European regulators came out with their proposed rules last year, while Japan’s Financial Services Agency did so in July followed by the US Federal Reserve, Office of the Comptroller of the Currency and Federal Deposit Insurance Corporation last week. The new rules will be effective in December 2015 for variation margin for all fund managers, broker-dealers and most financial end-users — pension plans and other asset-owners. However, when it comes to initial margin, the rules will be phased in beginning December 2015 for the most active players — the ones with the highest notional value of swaps on their books –and ending in December 2019 for the smallest. Even so, there will be a minimum threshold of notional value required to fall under any initial margin requirements.
“Regulators are changing the nature of the relationship between fund managers and broker-dealers from one based entirely on bilateral negotiation to one partly based on standardized rules for collateral management,” says Nicholas Newport, managing director for London-based financial services consultancy InteDelta. “Such a scenario levels the playing field and reduces the potential for major discrepancies in how broker-dealers treat fund managers as to the amount of collateral required, the type of collateral and when it must be delivered.”

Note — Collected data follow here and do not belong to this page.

(* ===== verification/Mouse.v ===== *)
(** * The mouse

    Clicks and drags with the left button select text: a single click starts a
    range, a double click takes words and a triple click lines, with the modifier
    key a range is added to the selection, and with the alt key the selection is a
    rectangle.  A click on selected text may instead be the start of dragging the
    text.  A gesture keeps its own state ([gesture]) from the button going down to it
    going up; its handlers are kept in a list, as the document of the page keeps
    them.  The theorems say what a gesture selects, whatever way the mouse took, and
    what dropping dragged text does to the document.

    [at_point] is [coordsChar] (Coords.v); what the page measures is a record.  The
    focus is not kept. *)

From Stdlib Require Import ZArith Lia QArith Qround String.
From stdpp Require Import base tactics list numbers gmap strings.
From S2P Require Import Prelude Selection Change LineTree Spans History Text Doc DocText DocHistory DocApi Markers Coords.
From S2P Require Import Edit Vertical Commands Motions View LineDom Display.

Local Open Scope Z_scope.

Definition sel_mouse : option sel_options := Some (mkSelOptions 0 (Some (js "*mouse")) true).

(** ** Events *)

(** What was hit: one of the scrollbars or their corners, the scroller itself, or
    something else. *)
Inductive hit : Type := HitScrollbar | HitScroller | HitOther.
(** A node between the target of an event and the editor: its [ignoreEvents], and
    whether it is a child of the sizer other than the mover. *)
Record dom_node : Type := mkNode { n_ignoreEvents : bool; n_inSizer : bool }.
(** [e_modifier] is [metaKey] on a Mac and [ctrlKey] elsewhere; [e_ignored] is what
    [signalDOMEvent] answers; [e_inEditor] says that the editor is among the
    ancestors of the target, and [e_path] lists those below it. *)
Record mouse_event : Type := mkMouse {
  e_clientX : Z; e_clientY : Z; e_button : Z; e_shiftKey : bool; e_altKey : bool; e_modifier : bool;
  e_hit : hit; e_path : list dom_node; e_inEditor : bool; e_ignored : bool; e_time : Z }.

Definition eventInWidget (e : mouse_event) : bool :=
  existsb (fun n => n_ignoreEvents n || n_inSizer n) (e_path e) || negb (e_inEditor e).

(** What the page measures: where the text starts when nothing is scrolled, where
    the editor is, and the gutters; and what the browser makes of a scroll
    position. *)
Record mouse_page : Type := mkMousePage {
  mp_left : Z; mp_top : Z; mp_editorTop : Z; mp_editorBottom : Z; mp_paddingLeft : Z; mp_charWidth : Q;
  mp_guttersRight : Z; mp_lineDivTop : Z; mp_lineDivBottom : Z; mp_gutterRights : list Z; mp_scroll : Z → Z }.
Record mouse_options : Type := mkMouseOptions { mo_dragDrop : bool; mo_readOnly : bool; mo_gutters : list jstr }.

Naturally, regulators want to encourage market players to process more transactions through clearinghouses so they are making it far more expensive — collateral-wise — to trade and process bespoke or customized contracts. Still, by all industry accounts there will still be a sizable percentage of trades that will clear outside a clearinghouse- anywhere from 20 percent to 50 percent depending on risk appetite. Wanting to generate higher alpha and potentially earn higher fees, it is unlikely traders will do away with some exotic swap deals altogether.
Regulators will allow market players to calculate initial margin for uncleared swap contracts based on regulatory model methodology, but collateral specialists say it is cost prohibitive. Alternatively, they can use their internal models but without any granular guidance on how to do the math, fund managers and broker-dealers will naturally have to negotiate — or battle in many cases — whose interpretation will win out.

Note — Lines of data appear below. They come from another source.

(** ** Styles *)

(** [replace(/\S+/g, "cm-$&")]; [inside]: in a run of other characters. *)
Fixpoint prefix_words (inside : bool) (s : jstr) : jstr :=
  match s with
  | [] => []
  | c :: s' =>
      if is_space c then c :: prefix_words false s'
      else if inside then c :: prefix_words true s'
      else js "cm-" ++ c :: prefix_words true s'
  end.
(** The cache of the code holds the same strings. *)
Definition interpretTokenStyle (sty : style) : option jstr :=
  match sty with
  | None => None
  | Some s => if forallb is_space s then None else Some (prefix_words false s)
  end.

(** ** The calls of [insertLineContent] *)

(** How a marker looks; an empty string where the code has none. *)
Record look : Type := mkLook { className : jstr; startStyle_ : jstr; endStyle_ : jstr; title_ : jstr }.

Record token : Type := mkToken { tk_text : jstr; tk_style : jstr; tk_start : jstr; tk_end : jstr; tk_title : jstr }.
Inductive item : Type :=
  | AddToken (t : token)
  | CollapsedSpan (size : Z) (m : marker) (ignoreWidget : bool).

(** The set of markers at an offset; [nextChange] is [None] for [Infinity]. *)
Record markers_at : Type := mkAt {
  nextChange : option Z; spanStyle : jstr; spanStart : jstr; spanEnd : jstr; title : jstr;
  collapsed_span : option MarkedSpan; foundBookmarks : list marker }.

Definition above (n : option Z) (k : Z) : bool := match n with None => true | Some n => k <? n end.
Definition spaced (s : jstr) : jstr := match s with [] => [] | _ => SPACE :: s end.

Section content.
Context (look_of : marker → look) (compare : marker → marker → option Z).

(** Whether a span covers an offset. *)
Definition covers_at (sp : MarkedSpan) (pos : Z) : bool :=
  (default 0 (sp_from sp) <=? pos) && match sp_to sp with None => true | Some t => pos <? t end.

To reduce potential disputes — and stalemates — which could occur when fund managers and broker-dealers simply can’t agree on how much initial margin should be put up, the ISDA is coming up with its own standard initial margin model, or SIMM for short. “Firms typically rely on their own initial margin models but since the methodologies and inputs could vary, it isn’t an efficient process and could cost them more collateral than necessary,” says Athanassios Diplas, a New York-based senior adviser to the board of ISDA and head of an ISDA committee of buy and sell-side firms working on the initial margin model.
Similar to pricing models, the SIMM consists of the methodology — or mathematical equations– which would be used to calculate initial margin and the types of data inputs which must be incorporated. “While data inputs could vary between firms, a uniform model will reduce the number of discrepancies between fund managers and broker-dealers as well as the size of the discrepancies,” says Tomo Kodama, managing director at Bank of America Merrill Lynch. “Firms no longer have to worry about making their initial margin model match up or be consistent with that of their counterpart and what happens when they don’t.”
The ISDA is focusing its attention on calculating initial margin requirements, because the task is far harder to complete than for variation margin due to the subjectivity involved when forecasting the future value of the contract and the potential that one of the two counterparties could go bust. By contrast, the amount of variation margin reflects the changes in collateral required during the lifetime of the swap transaction. Therefore, it depends only on the value of the contract on a given business day.
The ISDA-led group is set to present an initial draft of its proposed initial margin model to US and European regulators — such as the US Fed, CFTC, European Banking Authority and European Securities and Markets Authority — next week and are hoping it will eventually win their blessings as the accepted global framework. “There are some last-minute adjustments or recalibrations to make. The most significant is accounting for the need to have sufficient initial collateral on hand to unwind a trade in a far shorter timetable, only ten business days,” says Oliver Frankel, managing director at Goldman Sachs. Current industry practice allows for up to twenty business days to unwind a trade, but regulators are taking a more conservative approach.
Just how different will the new initial variation model will be from what fund managers and broker-dealers use today? It all depends on how mature they are when it comes to collateral management and usage. “If they aren’t relying on initial margin today, it will obviously be a major change,” says Diplas. “For many who do use initial margin, but depend on their internal models, the difference will be far more minor.” The reason: they may already be using the sensitivity-based approach favored by banking regulators, which takes into account changes in interest rates and other market factors.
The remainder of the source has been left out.